● Stored items:
----
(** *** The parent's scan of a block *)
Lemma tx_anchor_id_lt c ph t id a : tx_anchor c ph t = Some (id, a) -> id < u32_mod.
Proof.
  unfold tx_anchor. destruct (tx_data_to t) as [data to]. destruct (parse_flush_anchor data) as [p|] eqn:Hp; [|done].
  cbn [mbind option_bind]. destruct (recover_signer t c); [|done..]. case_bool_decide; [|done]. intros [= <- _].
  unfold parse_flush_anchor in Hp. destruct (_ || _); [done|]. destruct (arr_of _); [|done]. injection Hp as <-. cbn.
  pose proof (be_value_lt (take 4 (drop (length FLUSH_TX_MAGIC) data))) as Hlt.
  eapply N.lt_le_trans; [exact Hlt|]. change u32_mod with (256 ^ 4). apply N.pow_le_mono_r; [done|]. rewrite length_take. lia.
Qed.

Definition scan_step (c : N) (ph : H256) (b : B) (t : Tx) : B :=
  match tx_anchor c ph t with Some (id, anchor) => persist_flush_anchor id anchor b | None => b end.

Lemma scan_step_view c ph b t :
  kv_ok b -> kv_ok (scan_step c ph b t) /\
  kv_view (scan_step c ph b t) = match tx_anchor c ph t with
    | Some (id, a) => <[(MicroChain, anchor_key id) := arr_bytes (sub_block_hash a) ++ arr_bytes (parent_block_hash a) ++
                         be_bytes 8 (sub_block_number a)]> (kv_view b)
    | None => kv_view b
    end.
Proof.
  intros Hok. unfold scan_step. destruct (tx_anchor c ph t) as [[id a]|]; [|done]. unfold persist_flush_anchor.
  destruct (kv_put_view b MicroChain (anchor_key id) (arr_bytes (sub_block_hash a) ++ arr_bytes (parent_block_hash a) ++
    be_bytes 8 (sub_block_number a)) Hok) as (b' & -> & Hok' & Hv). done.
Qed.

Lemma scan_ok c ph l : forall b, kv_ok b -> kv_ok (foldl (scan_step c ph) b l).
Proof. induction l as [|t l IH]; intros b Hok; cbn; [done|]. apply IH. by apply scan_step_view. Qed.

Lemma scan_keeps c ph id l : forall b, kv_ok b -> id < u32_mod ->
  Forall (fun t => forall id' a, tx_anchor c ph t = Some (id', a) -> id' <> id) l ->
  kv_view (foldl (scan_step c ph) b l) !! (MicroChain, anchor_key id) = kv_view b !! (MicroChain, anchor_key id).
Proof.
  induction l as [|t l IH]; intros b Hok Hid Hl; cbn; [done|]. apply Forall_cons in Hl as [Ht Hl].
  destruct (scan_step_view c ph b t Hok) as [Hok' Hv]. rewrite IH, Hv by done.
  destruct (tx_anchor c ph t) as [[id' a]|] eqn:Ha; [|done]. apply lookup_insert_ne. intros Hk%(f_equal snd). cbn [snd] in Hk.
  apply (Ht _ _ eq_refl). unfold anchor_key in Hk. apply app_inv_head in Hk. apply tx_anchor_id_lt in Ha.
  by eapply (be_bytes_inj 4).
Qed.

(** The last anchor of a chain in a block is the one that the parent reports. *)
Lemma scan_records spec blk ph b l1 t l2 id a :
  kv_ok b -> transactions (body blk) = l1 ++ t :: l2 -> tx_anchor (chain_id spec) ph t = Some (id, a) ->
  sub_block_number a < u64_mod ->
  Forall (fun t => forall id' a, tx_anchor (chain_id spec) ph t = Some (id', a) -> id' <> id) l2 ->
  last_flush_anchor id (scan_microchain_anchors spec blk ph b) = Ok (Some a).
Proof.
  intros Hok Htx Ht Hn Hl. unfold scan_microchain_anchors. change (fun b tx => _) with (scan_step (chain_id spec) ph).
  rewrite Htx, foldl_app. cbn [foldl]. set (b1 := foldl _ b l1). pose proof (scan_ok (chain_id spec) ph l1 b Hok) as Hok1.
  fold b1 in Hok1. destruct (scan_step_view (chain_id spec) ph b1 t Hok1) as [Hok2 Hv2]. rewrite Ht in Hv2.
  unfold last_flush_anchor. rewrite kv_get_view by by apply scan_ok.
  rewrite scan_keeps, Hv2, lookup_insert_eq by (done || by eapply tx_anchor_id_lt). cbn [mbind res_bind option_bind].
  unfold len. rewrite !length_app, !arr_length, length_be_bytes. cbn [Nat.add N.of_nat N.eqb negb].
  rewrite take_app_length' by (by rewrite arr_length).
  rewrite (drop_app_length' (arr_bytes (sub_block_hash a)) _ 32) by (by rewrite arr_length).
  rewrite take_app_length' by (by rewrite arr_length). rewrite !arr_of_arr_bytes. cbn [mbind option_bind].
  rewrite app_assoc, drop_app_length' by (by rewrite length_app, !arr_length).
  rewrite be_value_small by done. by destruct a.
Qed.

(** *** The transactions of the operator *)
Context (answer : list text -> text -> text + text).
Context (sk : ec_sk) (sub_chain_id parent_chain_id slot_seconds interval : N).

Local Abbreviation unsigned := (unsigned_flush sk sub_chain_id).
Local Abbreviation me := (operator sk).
----
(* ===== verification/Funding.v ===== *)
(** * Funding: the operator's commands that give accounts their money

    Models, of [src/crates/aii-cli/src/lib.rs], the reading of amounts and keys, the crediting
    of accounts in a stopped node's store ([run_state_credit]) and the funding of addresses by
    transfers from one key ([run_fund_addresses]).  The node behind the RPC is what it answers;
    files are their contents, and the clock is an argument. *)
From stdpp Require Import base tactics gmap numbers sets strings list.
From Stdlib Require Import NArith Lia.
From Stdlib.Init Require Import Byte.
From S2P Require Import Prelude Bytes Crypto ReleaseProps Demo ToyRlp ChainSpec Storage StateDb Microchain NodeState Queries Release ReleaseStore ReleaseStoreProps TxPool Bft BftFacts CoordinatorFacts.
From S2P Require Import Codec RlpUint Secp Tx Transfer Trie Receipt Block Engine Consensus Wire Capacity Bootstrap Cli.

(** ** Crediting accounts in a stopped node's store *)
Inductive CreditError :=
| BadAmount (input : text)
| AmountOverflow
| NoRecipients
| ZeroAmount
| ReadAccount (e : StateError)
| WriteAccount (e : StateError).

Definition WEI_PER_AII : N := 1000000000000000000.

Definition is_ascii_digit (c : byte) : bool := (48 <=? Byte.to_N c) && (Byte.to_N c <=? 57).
----
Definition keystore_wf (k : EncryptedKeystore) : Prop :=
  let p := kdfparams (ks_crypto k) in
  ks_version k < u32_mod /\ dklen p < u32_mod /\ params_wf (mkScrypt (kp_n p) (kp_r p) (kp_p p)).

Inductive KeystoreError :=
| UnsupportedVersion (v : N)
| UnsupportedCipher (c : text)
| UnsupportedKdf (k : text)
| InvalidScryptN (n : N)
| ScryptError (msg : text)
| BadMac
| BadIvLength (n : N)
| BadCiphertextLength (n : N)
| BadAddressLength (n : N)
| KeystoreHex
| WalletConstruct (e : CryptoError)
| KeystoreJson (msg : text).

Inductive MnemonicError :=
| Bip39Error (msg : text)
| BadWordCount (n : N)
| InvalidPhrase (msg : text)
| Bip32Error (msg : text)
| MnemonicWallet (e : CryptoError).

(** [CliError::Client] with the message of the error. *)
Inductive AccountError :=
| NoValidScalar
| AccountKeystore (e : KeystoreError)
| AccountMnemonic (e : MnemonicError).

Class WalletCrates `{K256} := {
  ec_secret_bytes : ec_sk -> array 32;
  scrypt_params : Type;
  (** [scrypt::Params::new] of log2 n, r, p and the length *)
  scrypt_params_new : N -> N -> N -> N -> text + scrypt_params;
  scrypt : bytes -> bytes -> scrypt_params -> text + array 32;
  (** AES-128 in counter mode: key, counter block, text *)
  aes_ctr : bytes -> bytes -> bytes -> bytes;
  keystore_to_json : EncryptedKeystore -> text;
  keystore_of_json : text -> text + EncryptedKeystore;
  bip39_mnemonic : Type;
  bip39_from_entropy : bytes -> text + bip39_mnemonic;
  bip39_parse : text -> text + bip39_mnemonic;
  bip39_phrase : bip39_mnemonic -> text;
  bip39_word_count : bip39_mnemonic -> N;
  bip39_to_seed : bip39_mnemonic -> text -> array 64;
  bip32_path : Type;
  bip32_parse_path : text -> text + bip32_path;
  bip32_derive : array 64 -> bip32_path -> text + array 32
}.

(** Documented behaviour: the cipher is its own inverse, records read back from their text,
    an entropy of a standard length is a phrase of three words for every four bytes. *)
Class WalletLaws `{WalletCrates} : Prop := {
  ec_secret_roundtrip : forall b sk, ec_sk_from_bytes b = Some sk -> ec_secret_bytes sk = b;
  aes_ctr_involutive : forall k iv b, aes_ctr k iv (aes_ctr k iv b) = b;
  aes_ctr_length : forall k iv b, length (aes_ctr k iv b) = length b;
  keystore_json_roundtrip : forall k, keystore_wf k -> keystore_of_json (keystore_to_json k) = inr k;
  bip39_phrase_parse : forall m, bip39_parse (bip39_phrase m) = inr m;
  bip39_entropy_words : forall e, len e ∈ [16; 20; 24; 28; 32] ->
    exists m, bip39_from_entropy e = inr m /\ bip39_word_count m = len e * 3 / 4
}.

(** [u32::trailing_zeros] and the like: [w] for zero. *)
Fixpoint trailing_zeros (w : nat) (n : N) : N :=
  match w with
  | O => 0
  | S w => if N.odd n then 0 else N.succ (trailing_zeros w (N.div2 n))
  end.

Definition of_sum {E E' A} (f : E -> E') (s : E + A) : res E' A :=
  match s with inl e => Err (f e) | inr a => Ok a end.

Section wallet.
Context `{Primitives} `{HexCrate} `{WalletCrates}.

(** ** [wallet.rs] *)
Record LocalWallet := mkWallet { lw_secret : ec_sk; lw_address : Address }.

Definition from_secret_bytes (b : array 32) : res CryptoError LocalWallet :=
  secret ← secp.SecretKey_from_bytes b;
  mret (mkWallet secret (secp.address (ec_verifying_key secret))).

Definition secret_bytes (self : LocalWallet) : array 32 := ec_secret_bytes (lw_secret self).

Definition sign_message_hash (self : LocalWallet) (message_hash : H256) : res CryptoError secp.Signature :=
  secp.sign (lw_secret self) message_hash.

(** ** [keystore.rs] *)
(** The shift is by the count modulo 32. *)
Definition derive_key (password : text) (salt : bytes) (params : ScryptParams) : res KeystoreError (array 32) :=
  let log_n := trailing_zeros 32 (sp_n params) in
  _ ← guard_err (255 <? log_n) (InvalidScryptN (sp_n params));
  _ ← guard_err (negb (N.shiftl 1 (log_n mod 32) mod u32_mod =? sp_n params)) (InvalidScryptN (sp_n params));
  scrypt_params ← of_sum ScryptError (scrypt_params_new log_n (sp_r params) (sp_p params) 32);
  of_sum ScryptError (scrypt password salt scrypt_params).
----
● WORK REQUEST: Only the lines above starting at the one containing "Proof. induction l" and ending at the one containing "destruct (tx_anchor c ph t) as [[id'", both included, are to be returned, exactly as they read.

● ANSWER SPACE:
Proof. induction l as [|t l IH]; intros b Hok; cbn; [done|]. apply IH. by apply scan_step_view. Qed.

Lemma scan_keeps c ph id l : forall b, kv_ok b -> id < u32_mod ->
  Forall (fun t => forall id' a, tx_anchor c ph t = Some (id', a) -> id' <> id) l ->
  kv_view (foldl (scan_step c ph) b l) !! (MicroChain, anchor_key id) = kv_view b !! (MicroChain, anchor_key id).
Proof.
  induction l as [|t l IH]; intros b Hok Hid Hl; cbn; [done|]. apply Forall_cons in Hl as [Ht Hl].
  destruct (scan_step_view c ph b t Hok) as [Hok' Hv]. rewrite IH, Hv by done.
  destruct (tx_anchor c ph t) as [[id' a]|] eqn:Ha; [|done]. apply lookup_insert_ne. intros Hk%(f_equal snd). cbn [snd] in Hk.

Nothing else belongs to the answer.